## PROBLEM TO SOLVE
Somewhere below is a line with "Definition test_object_monotonic := test_object_field" and, later, a line with "Definition bisect_for_data (test_object"; repeat those two lines and all the lines between them, exactly as they are.
MATERIAL PROVIDED: Begin
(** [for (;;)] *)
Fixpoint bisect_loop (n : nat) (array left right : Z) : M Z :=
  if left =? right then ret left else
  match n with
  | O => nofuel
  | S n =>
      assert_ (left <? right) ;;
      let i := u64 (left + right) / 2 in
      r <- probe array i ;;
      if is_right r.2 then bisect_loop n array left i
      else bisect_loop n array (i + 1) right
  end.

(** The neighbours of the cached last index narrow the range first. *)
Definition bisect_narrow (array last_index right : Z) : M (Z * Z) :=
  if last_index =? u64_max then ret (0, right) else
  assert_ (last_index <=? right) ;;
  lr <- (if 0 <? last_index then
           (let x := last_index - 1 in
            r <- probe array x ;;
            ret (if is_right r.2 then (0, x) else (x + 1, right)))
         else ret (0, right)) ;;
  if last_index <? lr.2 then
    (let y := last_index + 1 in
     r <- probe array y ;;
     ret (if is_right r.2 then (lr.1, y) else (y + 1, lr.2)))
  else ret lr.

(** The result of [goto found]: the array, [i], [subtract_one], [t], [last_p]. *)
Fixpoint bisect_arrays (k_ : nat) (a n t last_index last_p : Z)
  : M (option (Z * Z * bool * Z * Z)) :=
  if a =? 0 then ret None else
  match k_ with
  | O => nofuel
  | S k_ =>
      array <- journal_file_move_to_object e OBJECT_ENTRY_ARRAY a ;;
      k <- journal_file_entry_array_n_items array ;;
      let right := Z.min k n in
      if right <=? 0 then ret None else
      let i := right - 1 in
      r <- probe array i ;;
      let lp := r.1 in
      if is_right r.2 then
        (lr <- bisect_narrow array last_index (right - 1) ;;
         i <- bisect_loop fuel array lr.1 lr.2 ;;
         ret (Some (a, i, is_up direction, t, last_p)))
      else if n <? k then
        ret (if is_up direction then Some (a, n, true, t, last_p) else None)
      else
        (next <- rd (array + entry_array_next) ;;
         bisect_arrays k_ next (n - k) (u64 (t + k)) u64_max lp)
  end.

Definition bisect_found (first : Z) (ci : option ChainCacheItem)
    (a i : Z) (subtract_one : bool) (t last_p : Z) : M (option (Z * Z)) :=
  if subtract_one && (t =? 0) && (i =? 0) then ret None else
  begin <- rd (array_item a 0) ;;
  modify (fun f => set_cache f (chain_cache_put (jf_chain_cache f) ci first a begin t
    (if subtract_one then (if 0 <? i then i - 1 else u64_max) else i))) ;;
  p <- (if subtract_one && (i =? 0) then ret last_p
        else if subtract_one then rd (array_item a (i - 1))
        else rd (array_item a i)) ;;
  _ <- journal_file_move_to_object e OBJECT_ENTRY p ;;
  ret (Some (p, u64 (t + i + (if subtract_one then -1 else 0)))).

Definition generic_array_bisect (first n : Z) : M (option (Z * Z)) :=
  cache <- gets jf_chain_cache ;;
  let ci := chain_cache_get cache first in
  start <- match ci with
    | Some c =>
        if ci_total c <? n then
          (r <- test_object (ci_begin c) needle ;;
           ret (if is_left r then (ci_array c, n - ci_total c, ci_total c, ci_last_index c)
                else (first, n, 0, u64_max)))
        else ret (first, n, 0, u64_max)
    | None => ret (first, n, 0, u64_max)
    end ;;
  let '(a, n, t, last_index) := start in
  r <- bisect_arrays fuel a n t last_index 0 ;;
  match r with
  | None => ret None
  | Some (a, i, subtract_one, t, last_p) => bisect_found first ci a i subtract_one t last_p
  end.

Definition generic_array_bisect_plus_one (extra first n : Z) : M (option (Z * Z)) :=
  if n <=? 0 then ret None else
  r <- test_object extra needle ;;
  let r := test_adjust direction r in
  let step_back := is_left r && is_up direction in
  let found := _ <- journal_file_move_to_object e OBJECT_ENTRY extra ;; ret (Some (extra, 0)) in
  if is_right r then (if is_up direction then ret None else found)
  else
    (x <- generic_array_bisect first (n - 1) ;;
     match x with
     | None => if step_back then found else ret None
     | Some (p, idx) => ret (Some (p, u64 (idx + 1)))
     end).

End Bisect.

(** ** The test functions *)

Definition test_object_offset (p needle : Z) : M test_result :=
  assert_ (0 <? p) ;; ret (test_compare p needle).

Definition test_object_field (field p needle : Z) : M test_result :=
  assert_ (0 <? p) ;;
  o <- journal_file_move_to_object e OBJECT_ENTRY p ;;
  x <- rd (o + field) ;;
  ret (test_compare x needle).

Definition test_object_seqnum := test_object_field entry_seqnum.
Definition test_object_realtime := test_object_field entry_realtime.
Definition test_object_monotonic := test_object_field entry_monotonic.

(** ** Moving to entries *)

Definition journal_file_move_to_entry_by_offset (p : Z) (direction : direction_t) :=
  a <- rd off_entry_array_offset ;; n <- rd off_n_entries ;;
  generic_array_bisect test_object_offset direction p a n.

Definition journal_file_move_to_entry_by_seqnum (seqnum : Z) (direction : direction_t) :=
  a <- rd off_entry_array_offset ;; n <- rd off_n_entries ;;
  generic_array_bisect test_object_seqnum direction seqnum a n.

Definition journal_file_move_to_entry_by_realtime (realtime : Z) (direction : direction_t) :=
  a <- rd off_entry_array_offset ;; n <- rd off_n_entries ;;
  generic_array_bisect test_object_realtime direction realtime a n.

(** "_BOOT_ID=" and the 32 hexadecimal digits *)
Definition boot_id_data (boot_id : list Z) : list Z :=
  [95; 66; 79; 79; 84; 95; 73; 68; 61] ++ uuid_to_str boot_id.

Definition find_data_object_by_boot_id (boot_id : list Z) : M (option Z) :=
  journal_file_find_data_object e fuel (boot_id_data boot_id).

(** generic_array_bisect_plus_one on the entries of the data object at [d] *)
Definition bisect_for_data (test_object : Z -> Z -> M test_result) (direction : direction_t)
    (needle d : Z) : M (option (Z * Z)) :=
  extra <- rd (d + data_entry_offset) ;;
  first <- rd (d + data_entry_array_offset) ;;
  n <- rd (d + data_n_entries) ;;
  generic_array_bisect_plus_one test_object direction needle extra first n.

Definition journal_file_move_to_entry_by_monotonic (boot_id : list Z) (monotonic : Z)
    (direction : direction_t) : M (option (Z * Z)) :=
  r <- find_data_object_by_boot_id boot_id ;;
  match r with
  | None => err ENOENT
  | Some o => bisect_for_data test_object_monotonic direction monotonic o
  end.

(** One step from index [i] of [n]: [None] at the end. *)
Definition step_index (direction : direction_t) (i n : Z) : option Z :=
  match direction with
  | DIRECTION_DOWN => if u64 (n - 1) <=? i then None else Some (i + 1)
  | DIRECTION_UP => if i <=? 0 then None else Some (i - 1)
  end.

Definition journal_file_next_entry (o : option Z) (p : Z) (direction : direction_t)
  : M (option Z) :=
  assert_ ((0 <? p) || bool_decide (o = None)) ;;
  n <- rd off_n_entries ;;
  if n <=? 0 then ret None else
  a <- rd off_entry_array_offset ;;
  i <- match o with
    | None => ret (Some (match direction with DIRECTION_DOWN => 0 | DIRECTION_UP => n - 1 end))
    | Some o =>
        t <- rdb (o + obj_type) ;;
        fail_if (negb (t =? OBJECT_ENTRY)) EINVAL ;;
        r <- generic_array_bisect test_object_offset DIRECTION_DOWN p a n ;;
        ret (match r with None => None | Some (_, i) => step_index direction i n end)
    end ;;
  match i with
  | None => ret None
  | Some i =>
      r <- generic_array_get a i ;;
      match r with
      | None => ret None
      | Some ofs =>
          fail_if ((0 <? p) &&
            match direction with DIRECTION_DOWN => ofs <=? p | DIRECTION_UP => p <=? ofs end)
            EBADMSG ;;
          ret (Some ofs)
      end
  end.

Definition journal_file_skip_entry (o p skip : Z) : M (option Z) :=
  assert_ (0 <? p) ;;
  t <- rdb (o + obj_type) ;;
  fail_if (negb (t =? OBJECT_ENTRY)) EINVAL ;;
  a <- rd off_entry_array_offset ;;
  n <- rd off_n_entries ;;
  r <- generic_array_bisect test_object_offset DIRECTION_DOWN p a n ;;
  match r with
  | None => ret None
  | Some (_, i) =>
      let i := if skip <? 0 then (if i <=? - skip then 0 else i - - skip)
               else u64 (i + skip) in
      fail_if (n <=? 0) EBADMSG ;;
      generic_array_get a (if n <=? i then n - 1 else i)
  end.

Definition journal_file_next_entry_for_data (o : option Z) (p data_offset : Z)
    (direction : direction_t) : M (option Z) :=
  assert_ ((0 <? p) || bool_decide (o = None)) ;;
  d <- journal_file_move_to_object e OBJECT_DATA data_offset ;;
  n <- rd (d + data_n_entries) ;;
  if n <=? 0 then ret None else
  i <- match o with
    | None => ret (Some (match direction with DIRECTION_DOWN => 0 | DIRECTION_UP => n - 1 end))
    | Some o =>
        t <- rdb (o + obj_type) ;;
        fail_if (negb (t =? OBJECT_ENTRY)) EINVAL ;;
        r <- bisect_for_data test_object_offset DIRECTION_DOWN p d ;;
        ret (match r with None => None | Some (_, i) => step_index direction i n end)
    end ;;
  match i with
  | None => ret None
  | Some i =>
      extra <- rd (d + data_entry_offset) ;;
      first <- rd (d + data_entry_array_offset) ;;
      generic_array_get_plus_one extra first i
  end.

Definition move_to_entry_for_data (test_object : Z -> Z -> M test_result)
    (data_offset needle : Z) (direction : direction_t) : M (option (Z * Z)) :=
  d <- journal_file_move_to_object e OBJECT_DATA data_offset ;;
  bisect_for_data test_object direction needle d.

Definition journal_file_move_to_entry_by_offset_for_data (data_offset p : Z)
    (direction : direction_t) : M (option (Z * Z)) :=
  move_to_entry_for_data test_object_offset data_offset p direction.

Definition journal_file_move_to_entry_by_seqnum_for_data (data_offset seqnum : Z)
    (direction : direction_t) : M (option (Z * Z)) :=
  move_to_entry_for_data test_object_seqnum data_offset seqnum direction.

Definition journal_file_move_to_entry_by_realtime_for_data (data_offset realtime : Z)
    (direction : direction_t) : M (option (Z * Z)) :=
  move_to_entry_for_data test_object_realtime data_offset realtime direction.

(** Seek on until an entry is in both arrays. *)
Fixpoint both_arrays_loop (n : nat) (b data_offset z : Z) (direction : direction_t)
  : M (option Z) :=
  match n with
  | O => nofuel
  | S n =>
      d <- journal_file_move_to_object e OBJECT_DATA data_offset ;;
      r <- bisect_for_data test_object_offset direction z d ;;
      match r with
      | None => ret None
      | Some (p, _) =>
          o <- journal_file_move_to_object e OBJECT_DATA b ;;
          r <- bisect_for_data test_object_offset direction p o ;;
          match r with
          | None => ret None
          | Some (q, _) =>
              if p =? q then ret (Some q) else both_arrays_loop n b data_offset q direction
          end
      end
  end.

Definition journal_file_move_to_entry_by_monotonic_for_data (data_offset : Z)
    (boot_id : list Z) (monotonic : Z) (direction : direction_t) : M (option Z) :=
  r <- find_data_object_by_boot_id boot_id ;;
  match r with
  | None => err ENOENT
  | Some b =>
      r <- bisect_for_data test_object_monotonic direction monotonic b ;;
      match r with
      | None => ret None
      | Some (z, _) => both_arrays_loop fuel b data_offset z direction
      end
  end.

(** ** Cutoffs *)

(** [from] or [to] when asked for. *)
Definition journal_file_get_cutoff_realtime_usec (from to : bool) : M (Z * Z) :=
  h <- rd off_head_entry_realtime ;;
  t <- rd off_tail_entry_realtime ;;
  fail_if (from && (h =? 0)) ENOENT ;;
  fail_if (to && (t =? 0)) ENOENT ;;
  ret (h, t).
MATERIAL PROVIDED: End
## SOLUTION FOR THIS TASK
Definition test_object_monotonic := test_object_field entry_monotonic.

(** ** Moving to entries *)

Definition journal_file_move_to_entry_by_offset (p : Z) (direction : direction_t) :=
  a <- rd off_entry_array_offset ;; n <- rd off_n_entries ;;
  generic_array_bisect test_object_offset direction p a n.

Definition journal_file_move_to_entry_by_seqnum (seqnum : Z) (direction : direction_t) :=
  a <- rd off_entry_array_offset ;; n <- rd off_n_entries ;;
  generic_array_bisect test_object_seqnum direction seqnum a n.

Definition journal_file_move_to_entry_by_realtime (realtime : Z) (direction : direction_t) :=
  a <- rd off_entry_array_offset ;; n <- rd off_n_entries ;;
  generic_array_bisect test_object_realtime direction realtime a n.

(** "_BOOT_ID=" and the 32 hexadecimal digits *)
Definition boot_id_data (boot_id : list Z) : list Z :=
  [95; 66; 79; 79; 84; 95; 73; 68; 61] ++ uuid_to_str boot_id.

Definition find_data_object_by_boot_id (boot_id : list Z) : M (option Z) :=
  journal_file_find_data_object e fuel (boot_id_data boot_id).

(** generic_array_bisect_plus_one on the entries of the data object at [d] *)
Definition bisect_for_data (test_object : Z -> Z -> M test_result) (direction : direction_t)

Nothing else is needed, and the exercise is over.